━━━━━ Provided records ━━━━━

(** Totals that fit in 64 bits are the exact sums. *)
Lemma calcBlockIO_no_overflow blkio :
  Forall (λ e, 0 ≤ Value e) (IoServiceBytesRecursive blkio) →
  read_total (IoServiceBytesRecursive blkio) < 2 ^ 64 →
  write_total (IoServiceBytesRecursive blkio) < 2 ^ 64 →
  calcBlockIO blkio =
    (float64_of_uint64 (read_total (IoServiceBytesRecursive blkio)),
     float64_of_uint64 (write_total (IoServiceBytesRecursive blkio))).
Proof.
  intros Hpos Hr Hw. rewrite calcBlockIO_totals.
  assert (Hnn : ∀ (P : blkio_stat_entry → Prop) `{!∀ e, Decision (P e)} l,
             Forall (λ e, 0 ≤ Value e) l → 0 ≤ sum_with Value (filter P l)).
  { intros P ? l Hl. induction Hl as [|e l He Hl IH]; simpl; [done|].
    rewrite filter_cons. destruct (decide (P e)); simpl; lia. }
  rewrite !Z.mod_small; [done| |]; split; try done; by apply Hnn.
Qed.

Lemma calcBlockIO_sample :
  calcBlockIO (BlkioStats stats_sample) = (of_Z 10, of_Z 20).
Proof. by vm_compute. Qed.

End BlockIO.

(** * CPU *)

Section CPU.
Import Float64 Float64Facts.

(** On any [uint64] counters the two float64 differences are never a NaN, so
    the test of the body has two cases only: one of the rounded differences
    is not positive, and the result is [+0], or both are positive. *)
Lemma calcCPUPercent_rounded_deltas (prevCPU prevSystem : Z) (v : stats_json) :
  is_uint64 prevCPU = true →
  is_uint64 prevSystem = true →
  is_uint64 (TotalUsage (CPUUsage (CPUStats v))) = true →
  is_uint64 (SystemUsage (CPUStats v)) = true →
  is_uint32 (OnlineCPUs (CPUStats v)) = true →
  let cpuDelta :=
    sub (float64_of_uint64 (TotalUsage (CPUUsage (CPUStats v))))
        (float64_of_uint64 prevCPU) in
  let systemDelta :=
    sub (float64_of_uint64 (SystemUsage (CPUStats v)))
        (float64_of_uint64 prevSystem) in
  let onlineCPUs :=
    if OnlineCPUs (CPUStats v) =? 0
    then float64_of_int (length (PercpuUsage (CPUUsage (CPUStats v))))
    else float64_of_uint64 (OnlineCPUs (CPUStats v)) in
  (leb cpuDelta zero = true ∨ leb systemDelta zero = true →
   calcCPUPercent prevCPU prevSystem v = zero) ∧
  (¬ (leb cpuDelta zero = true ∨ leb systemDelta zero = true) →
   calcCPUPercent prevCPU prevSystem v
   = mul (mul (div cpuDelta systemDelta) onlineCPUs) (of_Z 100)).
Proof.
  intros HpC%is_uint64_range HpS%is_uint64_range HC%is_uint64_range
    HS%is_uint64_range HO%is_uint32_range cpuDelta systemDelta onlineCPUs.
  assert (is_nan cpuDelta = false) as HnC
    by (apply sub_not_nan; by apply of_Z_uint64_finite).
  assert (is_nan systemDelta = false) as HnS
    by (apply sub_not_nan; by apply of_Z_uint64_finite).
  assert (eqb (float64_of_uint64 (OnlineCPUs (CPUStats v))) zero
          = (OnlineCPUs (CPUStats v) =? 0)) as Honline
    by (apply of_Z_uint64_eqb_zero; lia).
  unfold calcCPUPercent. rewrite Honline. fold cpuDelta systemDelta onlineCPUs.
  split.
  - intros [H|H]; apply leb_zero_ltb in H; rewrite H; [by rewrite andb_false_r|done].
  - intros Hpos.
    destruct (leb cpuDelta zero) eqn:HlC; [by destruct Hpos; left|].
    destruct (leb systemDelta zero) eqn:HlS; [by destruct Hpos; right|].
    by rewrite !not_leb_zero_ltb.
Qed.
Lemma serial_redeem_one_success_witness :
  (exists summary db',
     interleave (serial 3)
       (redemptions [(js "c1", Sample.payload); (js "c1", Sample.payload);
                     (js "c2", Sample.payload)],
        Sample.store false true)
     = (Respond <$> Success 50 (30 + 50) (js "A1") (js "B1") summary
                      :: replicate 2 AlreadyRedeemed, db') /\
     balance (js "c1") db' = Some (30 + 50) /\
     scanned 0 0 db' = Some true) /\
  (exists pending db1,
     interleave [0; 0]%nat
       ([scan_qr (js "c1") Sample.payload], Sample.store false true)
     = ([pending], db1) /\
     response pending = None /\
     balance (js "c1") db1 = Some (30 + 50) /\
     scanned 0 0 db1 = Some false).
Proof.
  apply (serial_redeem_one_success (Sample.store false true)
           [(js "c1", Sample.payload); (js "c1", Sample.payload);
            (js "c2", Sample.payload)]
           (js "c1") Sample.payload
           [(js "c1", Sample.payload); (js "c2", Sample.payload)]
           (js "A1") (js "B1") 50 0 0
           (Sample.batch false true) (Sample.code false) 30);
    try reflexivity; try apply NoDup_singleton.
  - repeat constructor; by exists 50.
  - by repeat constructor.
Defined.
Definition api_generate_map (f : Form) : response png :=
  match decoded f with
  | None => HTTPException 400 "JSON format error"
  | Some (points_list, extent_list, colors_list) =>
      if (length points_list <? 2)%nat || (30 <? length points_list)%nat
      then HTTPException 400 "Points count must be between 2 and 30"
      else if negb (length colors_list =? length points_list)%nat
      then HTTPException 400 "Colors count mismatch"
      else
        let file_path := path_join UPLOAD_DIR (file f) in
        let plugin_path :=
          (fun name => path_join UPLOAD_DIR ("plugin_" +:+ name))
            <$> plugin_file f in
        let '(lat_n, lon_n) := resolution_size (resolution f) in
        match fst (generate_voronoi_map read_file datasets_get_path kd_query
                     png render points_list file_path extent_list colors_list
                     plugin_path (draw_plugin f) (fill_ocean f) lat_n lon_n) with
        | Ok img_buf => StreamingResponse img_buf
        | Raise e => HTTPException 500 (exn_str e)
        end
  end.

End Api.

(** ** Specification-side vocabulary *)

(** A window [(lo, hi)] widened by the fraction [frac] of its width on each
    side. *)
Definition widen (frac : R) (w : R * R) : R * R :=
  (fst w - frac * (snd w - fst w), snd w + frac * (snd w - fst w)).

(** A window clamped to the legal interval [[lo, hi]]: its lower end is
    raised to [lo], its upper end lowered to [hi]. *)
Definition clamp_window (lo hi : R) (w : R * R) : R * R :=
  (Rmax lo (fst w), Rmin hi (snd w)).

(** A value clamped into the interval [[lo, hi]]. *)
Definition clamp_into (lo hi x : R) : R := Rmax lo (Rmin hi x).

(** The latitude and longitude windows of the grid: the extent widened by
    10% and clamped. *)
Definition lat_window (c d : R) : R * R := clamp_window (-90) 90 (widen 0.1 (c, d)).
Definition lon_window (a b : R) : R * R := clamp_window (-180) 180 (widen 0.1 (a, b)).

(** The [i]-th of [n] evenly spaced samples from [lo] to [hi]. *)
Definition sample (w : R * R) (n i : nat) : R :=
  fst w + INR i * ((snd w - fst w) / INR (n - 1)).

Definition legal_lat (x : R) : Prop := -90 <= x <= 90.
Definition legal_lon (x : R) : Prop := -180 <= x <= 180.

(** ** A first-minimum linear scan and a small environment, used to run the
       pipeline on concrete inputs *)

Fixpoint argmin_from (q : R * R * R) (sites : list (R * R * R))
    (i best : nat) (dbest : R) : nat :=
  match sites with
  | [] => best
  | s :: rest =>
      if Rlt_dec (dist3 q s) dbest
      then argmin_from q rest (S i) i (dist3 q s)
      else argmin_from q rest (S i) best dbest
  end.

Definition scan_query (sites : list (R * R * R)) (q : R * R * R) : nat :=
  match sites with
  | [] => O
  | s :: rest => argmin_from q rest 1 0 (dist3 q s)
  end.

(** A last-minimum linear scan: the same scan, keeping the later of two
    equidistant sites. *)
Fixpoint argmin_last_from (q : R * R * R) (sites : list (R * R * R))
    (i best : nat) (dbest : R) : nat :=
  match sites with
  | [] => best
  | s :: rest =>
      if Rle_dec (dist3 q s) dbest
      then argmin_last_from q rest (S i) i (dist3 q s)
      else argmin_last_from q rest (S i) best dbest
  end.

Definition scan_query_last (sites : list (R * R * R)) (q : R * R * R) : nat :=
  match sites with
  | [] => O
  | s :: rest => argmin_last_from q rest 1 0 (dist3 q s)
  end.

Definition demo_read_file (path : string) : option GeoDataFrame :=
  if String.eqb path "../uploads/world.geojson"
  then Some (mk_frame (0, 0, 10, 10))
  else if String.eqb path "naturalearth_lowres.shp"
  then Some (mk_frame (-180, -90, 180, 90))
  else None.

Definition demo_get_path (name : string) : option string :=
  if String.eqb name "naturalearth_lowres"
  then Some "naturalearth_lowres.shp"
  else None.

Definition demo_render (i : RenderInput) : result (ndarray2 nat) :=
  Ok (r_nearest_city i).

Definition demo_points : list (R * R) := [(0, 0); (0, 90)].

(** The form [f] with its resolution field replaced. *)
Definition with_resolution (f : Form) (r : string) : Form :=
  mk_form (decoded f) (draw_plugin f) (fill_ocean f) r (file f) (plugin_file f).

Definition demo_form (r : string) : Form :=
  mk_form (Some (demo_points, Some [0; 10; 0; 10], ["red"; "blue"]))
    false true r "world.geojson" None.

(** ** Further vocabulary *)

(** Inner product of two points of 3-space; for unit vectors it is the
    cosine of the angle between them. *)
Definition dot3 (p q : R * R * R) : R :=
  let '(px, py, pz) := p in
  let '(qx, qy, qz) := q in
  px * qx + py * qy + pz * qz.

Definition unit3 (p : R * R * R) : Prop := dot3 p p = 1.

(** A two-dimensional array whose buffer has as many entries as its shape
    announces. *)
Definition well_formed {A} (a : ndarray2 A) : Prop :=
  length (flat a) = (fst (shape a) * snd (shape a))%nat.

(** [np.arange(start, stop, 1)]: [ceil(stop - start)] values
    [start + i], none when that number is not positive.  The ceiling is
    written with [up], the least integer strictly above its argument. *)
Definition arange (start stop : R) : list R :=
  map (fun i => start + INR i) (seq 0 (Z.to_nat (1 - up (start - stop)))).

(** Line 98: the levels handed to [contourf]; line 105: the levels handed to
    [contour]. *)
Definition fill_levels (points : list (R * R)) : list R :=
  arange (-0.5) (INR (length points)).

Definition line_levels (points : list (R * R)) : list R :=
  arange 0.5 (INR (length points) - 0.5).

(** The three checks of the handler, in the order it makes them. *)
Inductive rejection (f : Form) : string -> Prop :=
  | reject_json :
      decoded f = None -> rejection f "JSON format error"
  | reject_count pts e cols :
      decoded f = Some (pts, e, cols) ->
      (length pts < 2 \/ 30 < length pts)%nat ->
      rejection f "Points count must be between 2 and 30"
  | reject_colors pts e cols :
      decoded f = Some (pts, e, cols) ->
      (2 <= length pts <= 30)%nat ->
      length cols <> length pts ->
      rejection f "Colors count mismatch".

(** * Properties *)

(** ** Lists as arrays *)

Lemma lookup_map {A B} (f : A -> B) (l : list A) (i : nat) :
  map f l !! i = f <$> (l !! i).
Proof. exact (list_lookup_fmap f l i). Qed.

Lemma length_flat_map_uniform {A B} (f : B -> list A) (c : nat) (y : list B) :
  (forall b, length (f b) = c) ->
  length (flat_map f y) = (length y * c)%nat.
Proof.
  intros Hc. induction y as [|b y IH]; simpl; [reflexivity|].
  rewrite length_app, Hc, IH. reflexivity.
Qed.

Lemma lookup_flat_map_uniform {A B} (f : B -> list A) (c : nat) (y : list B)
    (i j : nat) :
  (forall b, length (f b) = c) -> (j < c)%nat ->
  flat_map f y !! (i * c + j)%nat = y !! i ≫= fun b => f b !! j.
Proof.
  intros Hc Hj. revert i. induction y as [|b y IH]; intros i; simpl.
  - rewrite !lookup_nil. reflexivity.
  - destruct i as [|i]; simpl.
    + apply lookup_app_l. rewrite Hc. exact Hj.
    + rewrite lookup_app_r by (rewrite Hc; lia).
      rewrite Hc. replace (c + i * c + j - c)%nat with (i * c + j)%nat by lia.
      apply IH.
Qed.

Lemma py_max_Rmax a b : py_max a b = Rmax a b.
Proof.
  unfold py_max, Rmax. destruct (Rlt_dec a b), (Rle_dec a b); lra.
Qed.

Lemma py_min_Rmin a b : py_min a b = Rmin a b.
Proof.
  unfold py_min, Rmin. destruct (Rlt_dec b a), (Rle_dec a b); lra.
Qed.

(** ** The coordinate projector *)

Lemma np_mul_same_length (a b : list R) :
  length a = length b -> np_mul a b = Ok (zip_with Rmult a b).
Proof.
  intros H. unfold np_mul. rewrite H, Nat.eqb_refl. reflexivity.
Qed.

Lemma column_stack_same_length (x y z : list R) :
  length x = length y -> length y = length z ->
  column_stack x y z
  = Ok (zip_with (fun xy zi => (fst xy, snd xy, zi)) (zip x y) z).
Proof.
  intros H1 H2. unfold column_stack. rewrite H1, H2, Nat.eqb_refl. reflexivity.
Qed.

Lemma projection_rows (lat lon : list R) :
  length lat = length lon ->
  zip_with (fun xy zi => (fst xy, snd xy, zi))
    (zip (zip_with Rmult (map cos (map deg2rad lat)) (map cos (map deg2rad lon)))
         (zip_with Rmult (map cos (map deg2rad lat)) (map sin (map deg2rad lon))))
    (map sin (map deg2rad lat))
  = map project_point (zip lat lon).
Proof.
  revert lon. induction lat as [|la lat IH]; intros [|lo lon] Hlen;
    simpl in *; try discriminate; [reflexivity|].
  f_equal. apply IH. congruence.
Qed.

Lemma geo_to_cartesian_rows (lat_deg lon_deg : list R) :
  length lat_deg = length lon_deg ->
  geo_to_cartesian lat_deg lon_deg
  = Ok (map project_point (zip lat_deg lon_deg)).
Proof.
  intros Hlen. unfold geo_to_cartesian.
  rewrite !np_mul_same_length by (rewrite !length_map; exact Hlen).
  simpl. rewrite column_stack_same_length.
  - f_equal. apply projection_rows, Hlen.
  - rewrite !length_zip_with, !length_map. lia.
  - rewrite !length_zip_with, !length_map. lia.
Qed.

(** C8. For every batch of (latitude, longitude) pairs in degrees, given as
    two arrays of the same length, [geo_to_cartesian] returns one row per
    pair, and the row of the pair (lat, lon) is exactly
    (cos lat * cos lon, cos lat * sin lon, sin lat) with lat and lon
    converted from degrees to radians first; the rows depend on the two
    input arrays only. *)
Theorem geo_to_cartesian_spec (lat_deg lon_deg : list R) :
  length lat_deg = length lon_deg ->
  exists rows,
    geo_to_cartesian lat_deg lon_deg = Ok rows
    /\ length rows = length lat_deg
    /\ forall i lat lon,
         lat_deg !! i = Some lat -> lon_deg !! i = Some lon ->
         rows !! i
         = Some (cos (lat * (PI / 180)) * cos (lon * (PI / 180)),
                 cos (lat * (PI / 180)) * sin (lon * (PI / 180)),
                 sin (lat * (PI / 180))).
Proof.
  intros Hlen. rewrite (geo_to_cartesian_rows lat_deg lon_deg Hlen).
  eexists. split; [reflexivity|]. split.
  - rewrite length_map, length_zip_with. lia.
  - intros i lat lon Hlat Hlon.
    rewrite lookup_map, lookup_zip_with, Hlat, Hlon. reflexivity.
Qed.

━━━━━

## Exercise aim
Return the lines exactly as they stand, please. Start at the top of the material and finish with the line where "(float64_of_uint64 prevSystem) in" appears.

## Response to this exercise
(** Totals that fit in 64 bits are the exact sums. *)
Lemma calcBlockIO_no_overflow blkio :
  Forall (λ e, 0 ≤ Value e) (IoServiceBytesRecursive blkio) →
  read_total (IoServiceBytesRecursive blkio) < 2 ^ 64 →
  write_total (IoServiceBytesRecursive blkio) < 2 ^ 64 →
  calcBlockIO blkio =
    (float64_of_uint64 (read_total (IoServiceBytesRecursive blkio)),
     float64_of_uint64 (write_total (IoServiceBytesRecursive blkio))).
Proof.
  intros Hpos Hr Hw. rewrite calcBlockIO_totals.
  assert (Hnn : ∀ (P : blkio_stat_entry → Prop) `{!∀ e, Decision (P e)} l,
             Forall (λ e, 0 ≤ Value e) l → 0 ≤ sum_with Value (filter P l)).
  { intros P ? l Hl. induction Hl as [|e l He Hl IH]; simpl; [done|].
    rewrite filter_cons. destruct (decide (P e)); simpl; lia. }
  rewrite !Z.mod_small; [done| |]; split; try done; by apply Hnn.
Qed.

Lemma calcBlockIO_sample :
  calcBlockIO (BlkioStats stats_sample) = (of_Z 10, of_Z 20).
Proof. by vm_compute. Qed.

End BlockIO.

(** * CPU *)

Section CPU.
Import Float64 Float64Facts.

(** On any [uint64] counters the two float64 differences are never a NaN, so
    the test of the body has two cases only: one of the rounded differences
    is not positive, and the result is [+0], or both are positive. *)
Lemma calcCPUPercent_rounded_deltas (prevCPU prevSystem : Z) (v : stats_json) :
  is_uint64 prevCPU = true →
  is_uint64 prevSystem = true →
  is_uint64 (TotalUsage (CPUUsage (CPUStats v))) = true →
  is_uint64 (SystemUsage (CPUStats v)) = true →
  is_uint32 (OnlineCPUs (CPUStats v)) = true →
  let cpuDelta :=
    sub (float64_of_uint64 (TotalUsage (CPUUsage (CPUStats v))))
        (float64_of_uint64 prevCPU) in
  let systemDelta :=
    sub (float64_of_uint64 (SystemUsage (CPUStats v)))
        (float64_of_uint64 prevSystem) in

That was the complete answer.